═══ DATA LISTING ═══

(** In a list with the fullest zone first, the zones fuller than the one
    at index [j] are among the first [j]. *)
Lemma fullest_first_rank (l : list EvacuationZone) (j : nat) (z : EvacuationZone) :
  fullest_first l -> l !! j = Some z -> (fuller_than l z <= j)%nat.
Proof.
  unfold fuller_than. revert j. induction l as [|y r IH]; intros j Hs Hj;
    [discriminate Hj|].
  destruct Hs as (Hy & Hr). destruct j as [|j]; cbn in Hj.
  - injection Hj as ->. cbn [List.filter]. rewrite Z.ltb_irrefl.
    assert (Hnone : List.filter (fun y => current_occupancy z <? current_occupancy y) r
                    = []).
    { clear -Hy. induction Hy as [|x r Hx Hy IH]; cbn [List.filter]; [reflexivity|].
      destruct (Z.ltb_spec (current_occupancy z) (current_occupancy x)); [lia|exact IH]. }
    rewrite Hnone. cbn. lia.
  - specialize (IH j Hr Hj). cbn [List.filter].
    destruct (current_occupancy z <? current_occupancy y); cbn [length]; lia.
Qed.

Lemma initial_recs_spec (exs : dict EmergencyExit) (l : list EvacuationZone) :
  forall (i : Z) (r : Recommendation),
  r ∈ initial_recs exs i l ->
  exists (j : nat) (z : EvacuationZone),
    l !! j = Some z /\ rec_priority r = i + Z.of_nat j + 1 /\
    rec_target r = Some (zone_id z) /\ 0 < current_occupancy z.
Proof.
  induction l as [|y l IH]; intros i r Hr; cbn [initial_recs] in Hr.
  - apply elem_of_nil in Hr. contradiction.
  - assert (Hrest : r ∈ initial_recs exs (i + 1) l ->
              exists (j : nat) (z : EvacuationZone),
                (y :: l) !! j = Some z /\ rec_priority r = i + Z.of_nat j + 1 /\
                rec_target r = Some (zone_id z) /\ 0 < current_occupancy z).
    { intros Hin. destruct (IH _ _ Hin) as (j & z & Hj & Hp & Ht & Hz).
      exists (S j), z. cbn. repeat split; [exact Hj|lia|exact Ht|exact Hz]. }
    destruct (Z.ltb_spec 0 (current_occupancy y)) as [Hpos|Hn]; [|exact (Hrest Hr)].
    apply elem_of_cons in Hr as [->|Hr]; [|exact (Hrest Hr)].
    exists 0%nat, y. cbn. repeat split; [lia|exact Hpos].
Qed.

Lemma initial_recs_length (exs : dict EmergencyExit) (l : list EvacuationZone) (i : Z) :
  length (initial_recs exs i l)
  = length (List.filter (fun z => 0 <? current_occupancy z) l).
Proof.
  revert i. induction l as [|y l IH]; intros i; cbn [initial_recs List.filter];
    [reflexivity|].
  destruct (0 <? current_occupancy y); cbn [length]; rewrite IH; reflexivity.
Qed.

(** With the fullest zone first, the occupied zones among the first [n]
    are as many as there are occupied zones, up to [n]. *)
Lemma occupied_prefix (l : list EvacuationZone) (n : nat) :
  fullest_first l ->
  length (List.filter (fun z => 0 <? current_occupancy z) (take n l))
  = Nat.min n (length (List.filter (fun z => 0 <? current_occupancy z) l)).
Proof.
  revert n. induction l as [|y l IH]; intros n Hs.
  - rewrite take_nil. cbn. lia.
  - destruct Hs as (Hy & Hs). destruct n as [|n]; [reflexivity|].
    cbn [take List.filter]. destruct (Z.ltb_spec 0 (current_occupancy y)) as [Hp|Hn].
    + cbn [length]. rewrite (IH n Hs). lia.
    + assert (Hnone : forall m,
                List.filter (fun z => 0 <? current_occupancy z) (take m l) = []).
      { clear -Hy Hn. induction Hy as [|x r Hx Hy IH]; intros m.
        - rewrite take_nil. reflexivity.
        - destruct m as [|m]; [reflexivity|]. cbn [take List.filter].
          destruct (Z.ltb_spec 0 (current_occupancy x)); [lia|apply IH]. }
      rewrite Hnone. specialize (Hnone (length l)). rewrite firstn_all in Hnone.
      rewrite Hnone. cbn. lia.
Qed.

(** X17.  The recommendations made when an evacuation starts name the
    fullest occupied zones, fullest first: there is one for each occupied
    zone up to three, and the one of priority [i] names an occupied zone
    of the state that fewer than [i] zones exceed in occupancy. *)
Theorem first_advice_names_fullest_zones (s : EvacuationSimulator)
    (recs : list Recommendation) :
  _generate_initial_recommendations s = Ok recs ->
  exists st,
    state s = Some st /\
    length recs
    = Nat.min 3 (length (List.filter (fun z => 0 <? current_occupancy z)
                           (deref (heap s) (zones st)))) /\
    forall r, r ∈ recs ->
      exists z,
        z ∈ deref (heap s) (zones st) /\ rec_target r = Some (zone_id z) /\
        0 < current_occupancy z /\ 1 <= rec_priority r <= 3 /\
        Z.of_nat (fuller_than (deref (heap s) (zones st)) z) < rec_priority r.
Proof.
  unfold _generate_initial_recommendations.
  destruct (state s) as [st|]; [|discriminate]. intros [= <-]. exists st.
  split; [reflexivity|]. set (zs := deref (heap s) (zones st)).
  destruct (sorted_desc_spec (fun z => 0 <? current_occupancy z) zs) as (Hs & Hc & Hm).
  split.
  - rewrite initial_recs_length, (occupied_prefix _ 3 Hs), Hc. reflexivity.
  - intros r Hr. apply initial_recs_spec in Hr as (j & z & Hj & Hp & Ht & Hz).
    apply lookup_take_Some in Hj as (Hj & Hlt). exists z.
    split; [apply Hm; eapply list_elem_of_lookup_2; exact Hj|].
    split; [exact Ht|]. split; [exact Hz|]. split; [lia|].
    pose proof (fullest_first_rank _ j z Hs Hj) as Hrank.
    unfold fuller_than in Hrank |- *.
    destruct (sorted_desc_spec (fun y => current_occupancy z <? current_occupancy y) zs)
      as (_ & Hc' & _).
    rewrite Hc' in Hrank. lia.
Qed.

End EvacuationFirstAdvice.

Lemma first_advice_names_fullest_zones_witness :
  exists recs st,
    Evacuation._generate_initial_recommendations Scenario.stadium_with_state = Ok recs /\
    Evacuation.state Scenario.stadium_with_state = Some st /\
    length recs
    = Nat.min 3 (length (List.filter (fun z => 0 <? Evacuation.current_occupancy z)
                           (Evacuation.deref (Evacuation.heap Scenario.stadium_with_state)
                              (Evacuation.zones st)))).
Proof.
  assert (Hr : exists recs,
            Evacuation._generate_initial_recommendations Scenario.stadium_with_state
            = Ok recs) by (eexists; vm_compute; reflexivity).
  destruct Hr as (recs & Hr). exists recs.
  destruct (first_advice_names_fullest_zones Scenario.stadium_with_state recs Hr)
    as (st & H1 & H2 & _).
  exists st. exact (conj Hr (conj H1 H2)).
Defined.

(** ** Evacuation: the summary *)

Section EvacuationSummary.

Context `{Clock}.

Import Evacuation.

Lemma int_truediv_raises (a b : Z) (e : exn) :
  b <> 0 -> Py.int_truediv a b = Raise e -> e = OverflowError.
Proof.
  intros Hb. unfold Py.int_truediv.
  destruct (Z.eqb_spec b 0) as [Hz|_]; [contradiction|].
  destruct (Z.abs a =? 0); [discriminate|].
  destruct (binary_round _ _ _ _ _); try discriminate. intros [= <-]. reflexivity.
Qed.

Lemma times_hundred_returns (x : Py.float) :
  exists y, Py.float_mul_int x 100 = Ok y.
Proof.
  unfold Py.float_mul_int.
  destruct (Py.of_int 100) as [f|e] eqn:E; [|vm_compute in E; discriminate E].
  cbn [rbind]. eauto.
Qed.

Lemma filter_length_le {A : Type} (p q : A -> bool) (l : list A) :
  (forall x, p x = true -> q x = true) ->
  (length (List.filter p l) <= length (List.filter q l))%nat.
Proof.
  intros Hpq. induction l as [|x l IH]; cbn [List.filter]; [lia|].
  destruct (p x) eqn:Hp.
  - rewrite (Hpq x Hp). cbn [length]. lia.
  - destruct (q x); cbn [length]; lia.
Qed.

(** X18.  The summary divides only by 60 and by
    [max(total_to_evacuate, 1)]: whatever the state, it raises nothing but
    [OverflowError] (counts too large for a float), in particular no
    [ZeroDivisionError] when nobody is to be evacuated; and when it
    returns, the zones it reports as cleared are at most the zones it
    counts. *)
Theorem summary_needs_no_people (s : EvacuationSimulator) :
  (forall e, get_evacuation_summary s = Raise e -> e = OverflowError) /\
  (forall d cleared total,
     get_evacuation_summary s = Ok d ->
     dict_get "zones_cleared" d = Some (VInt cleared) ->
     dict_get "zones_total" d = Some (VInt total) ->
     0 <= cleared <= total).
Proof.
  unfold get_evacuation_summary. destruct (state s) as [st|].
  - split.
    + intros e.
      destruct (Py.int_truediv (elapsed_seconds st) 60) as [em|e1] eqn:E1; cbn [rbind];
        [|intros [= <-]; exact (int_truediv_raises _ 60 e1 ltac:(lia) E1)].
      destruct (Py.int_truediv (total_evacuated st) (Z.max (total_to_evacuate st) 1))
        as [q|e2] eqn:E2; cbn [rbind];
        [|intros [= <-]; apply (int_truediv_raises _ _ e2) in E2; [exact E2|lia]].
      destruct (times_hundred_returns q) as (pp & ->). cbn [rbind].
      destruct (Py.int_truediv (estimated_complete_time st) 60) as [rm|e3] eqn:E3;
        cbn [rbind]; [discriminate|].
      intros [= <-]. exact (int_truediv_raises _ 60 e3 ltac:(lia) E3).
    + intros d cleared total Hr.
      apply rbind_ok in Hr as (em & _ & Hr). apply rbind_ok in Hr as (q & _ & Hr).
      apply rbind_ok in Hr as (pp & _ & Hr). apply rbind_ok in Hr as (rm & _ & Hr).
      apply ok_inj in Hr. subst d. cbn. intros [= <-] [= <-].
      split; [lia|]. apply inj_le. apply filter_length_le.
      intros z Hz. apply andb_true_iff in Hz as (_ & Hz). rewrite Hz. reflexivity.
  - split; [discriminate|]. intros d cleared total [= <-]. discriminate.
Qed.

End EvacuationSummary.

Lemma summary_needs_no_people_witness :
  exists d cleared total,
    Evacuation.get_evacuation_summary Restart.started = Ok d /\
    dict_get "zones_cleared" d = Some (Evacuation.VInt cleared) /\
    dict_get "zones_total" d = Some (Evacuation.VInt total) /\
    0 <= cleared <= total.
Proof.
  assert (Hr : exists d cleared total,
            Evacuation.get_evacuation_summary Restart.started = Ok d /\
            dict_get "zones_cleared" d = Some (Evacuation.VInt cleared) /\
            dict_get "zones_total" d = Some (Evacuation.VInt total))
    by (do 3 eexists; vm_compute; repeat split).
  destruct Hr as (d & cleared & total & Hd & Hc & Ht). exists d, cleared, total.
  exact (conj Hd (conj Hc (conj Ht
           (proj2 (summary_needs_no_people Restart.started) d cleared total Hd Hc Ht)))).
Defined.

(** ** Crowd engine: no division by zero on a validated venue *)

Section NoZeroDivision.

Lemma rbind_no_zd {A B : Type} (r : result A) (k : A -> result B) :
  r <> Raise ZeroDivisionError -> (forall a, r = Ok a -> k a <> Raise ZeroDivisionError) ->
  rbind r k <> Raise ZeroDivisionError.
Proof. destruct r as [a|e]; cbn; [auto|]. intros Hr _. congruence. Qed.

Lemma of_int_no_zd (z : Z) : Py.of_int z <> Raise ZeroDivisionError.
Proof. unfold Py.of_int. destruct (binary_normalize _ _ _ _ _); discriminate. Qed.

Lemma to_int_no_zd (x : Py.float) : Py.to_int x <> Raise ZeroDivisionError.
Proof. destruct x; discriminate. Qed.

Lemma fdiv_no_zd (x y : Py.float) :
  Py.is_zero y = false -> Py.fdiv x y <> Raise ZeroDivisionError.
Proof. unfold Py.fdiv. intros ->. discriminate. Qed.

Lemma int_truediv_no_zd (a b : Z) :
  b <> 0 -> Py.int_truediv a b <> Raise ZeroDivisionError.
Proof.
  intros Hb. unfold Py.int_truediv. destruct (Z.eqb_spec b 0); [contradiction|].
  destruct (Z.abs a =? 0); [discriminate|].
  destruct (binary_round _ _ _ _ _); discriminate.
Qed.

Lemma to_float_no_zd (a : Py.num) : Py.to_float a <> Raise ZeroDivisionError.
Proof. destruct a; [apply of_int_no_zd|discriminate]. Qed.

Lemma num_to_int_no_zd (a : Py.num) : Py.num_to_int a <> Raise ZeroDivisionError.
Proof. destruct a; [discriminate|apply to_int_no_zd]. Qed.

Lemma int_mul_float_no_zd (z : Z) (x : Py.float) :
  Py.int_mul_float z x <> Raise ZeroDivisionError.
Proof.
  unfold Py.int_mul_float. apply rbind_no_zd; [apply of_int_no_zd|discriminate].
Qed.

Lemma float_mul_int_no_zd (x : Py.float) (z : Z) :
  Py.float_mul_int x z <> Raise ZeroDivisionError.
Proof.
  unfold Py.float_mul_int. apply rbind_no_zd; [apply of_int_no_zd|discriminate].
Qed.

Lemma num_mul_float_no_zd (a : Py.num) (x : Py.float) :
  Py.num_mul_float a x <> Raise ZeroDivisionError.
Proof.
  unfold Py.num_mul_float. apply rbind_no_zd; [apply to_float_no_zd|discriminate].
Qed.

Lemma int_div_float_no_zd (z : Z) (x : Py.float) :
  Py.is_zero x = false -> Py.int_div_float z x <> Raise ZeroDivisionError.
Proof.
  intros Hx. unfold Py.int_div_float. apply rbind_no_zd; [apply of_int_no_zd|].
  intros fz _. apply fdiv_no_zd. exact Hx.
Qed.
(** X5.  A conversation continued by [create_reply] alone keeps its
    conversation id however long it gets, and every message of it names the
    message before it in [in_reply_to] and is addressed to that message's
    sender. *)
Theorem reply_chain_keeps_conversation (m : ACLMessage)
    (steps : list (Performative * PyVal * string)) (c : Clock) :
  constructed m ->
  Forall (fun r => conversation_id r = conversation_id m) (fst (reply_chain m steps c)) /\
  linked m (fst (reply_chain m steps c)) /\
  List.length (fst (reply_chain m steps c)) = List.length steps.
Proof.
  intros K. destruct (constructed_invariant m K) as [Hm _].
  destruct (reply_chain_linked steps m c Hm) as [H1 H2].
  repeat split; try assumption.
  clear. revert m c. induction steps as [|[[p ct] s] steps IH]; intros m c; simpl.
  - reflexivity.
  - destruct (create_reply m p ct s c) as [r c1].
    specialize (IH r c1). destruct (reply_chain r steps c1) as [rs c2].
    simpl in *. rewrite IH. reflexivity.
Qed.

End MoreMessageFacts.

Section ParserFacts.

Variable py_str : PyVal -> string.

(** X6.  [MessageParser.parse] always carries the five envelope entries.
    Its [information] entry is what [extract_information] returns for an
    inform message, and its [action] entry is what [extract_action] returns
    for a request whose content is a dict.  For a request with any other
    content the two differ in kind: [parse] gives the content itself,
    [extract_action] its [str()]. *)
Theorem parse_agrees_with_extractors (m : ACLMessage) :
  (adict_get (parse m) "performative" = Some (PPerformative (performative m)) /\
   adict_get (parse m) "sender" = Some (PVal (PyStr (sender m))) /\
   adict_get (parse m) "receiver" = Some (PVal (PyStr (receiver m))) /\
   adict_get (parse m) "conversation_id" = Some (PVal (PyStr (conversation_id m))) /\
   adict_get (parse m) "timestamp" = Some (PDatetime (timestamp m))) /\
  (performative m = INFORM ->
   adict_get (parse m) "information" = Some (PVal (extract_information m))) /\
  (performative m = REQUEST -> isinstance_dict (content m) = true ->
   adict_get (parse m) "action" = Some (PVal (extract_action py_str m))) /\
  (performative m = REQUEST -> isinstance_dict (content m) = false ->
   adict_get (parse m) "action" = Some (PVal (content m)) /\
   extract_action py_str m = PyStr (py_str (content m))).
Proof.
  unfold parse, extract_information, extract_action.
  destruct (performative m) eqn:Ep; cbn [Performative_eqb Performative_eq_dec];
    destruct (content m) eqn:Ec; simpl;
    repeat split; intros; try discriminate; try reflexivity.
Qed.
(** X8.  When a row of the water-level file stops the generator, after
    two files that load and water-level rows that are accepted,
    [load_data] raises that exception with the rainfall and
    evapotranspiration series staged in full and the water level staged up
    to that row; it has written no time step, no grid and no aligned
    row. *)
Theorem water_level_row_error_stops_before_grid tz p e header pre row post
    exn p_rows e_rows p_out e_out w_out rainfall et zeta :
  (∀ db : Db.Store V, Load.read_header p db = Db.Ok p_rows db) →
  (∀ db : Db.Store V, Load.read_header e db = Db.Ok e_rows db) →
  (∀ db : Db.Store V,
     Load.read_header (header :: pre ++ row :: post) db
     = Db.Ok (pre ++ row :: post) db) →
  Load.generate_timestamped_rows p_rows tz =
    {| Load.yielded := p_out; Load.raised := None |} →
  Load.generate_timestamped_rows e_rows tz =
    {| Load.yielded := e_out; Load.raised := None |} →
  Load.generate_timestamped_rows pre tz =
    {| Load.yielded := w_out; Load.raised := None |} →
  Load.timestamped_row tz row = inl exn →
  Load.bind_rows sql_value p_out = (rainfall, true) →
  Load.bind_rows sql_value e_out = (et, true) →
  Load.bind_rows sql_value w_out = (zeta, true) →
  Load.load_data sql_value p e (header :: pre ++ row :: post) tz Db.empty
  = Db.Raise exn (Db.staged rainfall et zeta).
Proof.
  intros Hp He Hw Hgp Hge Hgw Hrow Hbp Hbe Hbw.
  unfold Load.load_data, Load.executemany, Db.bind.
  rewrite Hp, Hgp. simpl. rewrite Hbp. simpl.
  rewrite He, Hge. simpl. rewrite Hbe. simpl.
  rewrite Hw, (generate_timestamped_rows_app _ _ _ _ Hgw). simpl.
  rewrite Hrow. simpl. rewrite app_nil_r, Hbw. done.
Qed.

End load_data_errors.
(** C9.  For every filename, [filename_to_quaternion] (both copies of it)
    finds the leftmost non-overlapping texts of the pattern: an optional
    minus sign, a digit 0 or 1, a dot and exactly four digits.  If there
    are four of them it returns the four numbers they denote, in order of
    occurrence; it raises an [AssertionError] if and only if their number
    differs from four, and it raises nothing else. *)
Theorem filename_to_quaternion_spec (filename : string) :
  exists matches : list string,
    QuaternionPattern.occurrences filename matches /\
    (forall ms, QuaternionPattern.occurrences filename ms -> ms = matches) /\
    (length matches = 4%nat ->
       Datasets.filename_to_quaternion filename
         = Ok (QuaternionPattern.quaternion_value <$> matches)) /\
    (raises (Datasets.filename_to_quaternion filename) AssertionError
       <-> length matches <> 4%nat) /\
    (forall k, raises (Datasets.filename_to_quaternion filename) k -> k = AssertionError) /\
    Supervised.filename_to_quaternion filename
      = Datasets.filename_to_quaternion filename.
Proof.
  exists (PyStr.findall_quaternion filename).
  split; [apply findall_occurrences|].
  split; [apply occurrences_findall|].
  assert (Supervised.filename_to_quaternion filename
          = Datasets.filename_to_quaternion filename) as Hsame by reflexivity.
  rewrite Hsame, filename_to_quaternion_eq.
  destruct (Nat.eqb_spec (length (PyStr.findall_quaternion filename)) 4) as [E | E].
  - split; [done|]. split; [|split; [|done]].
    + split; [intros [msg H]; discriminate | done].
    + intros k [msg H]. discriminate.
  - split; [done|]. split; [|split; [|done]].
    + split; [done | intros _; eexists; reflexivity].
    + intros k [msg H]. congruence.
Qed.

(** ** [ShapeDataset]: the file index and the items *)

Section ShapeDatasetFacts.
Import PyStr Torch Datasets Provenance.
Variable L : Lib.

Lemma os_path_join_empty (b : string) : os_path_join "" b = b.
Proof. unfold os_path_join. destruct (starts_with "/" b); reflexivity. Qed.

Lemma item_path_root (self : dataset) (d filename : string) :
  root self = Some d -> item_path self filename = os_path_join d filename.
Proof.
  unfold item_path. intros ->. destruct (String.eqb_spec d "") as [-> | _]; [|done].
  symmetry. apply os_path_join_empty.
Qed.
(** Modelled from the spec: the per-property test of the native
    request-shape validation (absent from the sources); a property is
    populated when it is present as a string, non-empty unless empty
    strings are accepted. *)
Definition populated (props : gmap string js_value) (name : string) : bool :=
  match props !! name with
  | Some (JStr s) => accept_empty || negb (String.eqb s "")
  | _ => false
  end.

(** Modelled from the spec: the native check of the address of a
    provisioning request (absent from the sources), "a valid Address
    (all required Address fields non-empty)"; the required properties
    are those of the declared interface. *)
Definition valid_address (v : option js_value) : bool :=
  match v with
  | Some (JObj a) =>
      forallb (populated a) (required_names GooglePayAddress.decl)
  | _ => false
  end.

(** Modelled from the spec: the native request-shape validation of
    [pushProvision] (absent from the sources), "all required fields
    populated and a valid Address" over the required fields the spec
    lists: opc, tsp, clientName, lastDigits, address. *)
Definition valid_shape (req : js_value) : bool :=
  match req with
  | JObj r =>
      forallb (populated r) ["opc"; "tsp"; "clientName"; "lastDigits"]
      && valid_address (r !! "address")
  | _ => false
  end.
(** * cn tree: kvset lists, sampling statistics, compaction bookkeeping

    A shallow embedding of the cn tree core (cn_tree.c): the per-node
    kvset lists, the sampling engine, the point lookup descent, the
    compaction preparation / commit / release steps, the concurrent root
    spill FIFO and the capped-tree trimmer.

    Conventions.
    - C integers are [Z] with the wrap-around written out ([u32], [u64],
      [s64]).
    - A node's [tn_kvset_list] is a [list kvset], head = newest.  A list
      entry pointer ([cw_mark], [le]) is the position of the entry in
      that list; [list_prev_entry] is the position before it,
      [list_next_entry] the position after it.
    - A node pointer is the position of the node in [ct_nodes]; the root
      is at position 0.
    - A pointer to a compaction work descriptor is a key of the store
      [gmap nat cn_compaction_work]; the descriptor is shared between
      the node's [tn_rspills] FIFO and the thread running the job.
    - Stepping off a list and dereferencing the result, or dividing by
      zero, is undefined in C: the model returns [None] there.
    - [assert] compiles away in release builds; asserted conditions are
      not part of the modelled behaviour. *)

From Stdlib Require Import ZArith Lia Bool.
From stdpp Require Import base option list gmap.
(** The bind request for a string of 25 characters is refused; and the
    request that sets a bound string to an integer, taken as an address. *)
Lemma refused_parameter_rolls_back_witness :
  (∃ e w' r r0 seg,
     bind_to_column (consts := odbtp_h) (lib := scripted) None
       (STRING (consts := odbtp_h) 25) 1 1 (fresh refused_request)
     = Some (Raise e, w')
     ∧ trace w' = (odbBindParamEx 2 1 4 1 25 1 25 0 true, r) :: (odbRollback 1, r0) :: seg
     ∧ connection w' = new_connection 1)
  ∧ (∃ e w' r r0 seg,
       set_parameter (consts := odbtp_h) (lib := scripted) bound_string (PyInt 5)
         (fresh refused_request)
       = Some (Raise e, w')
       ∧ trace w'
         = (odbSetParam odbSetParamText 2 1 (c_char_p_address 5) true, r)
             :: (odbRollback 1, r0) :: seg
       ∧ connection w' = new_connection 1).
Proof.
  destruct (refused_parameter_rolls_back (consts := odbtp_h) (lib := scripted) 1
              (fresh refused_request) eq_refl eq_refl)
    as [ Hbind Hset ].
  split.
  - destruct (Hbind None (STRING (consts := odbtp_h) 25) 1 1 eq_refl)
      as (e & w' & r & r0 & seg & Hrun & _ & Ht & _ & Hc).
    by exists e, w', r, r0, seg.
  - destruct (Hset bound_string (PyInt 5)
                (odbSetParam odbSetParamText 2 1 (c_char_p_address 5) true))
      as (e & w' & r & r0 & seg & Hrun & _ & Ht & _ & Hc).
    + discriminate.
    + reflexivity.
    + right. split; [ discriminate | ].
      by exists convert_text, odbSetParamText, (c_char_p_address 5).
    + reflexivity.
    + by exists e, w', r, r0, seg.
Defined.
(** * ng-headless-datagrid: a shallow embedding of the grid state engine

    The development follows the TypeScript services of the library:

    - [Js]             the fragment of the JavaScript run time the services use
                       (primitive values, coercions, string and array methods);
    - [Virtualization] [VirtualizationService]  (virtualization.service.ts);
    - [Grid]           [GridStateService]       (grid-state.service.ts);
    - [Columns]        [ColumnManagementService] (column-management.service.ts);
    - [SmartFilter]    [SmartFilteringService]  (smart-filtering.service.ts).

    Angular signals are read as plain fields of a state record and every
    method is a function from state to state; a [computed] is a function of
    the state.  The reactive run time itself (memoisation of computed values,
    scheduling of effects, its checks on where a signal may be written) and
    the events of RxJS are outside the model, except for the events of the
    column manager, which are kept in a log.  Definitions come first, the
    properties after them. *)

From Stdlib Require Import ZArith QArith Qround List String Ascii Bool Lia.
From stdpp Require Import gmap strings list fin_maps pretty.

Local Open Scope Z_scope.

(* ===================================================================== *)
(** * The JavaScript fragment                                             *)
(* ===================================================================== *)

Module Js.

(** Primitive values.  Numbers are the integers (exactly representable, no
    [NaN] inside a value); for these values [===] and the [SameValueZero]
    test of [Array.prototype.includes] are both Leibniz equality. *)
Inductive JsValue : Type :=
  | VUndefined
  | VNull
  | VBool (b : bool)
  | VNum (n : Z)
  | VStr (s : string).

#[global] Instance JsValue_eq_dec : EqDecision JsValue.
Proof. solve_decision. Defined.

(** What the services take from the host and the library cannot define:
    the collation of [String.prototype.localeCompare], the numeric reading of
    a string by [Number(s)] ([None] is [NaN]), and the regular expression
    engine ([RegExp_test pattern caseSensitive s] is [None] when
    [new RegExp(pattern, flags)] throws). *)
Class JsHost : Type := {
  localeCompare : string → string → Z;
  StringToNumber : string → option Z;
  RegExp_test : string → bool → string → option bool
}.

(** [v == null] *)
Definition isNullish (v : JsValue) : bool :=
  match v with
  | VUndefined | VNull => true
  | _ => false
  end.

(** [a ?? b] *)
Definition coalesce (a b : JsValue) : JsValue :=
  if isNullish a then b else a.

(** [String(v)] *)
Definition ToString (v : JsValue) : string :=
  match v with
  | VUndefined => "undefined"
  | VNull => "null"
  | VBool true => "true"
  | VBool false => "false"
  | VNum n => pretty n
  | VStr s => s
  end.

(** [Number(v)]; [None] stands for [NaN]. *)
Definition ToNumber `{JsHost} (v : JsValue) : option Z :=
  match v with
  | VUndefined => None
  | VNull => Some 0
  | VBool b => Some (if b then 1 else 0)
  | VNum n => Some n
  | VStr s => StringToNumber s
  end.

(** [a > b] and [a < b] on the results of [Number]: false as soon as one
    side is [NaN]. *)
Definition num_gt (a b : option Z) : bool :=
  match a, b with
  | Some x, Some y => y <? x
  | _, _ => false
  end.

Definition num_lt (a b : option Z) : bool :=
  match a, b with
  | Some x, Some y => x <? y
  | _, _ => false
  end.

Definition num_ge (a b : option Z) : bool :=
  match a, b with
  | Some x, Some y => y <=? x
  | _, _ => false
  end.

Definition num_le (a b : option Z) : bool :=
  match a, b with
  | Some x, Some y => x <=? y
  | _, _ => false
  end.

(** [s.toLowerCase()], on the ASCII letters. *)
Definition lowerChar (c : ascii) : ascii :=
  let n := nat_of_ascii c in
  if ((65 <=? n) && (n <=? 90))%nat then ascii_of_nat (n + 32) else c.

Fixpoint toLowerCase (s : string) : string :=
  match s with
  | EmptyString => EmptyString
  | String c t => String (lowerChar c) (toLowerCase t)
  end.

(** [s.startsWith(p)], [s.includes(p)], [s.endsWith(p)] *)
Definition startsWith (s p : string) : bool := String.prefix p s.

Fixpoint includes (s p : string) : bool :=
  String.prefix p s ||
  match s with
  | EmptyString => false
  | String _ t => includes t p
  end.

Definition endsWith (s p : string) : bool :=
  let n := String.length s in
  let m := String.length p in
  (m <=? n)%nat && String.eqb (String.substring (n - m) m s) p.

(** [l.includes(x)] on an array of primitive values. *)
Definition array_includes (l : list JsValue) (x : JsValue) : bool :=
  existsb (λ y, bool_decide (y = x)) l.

═══

PROBLEM TO WORK ON: Exactly as written, please reproduce the lines from the first line of the data to the line containing "intros Hin. destruct", inclusive, and nothing else.

RESULT BELOW:
(** In a list with the fullest zone first, the zones fuller than the one
    at index [j] are among the first [j]. *)
Lemma fullest_first_rank (l : list EvacuationZone) (j : nat) (z : EvacuationZone) :
  fullest_first l -> l !! j = Some z -> (fuller_than l z <= j)%nat.
Proof.
  unfold fuller_than. revert j. induction l as [|y r IH]; intros j Hs Hj;
    [discriminate Hj|].
  destruct Hs as (Hy & Hr). destruct j as [|j]; cbn in Hj.
  - injection Hj as ->. cbn [List.filter]. rewrite Z.ltb_irrefl.
    assert (Hnone : List.filter (fun y => current_occupancy z <? current_occupancy y) r
                    = []).
    { clear -Hy. induction Hy as [|x r Hx Hy IH]; cbn [List.filter]; [reflexivity|].
      destruct (Z.ltb_spec (current_occupancy z) (current_occupancy x)); [lia|exact IH]. }
    rewrite Hnone. cbn. lia.
  - specialize (IH j Hr Hj). cbn [List.filter].
    destruct (current_occupancy z <? current_occupancy y); cbn [length]; lia.
Qed.

Lemma initial_recs_spec (exs : dict EmergencyExit) (l : list EvacuationZone) :
  forall (i : Z) (r : Recommendation),
  r ∈ initial_recs exs i l ->
  exists (j : nat) (z : EvacuationZone),
    l !! j = Some z /\ rec_priority r = i + Z.of_nat j + 1 /\
    rec_target r = Some (zone_id z) /\ 0 < current_occupancy z.
Proof.
  induction l as [|y l IH]; intros i r Hr; cbn [initial_recs] in Hr.
  - apply elem_of_nil in Hr. contradiction.
  - assert (Hrest : r ∈ initial_recs exs (i + 1) l ->
              exists (j : nat) (z : EvacuationZone),
                (y :: l) !! j = Some z /\ rec_priority r = i + Z.of_nat j + 1 /\
                rec_target r = Some (zone_id z) /\ 0 < current_occupancy z).
    { intros Hin. destruct (IH _ _ Hin) as (j & z & Hj & Hp & Ht & Hz).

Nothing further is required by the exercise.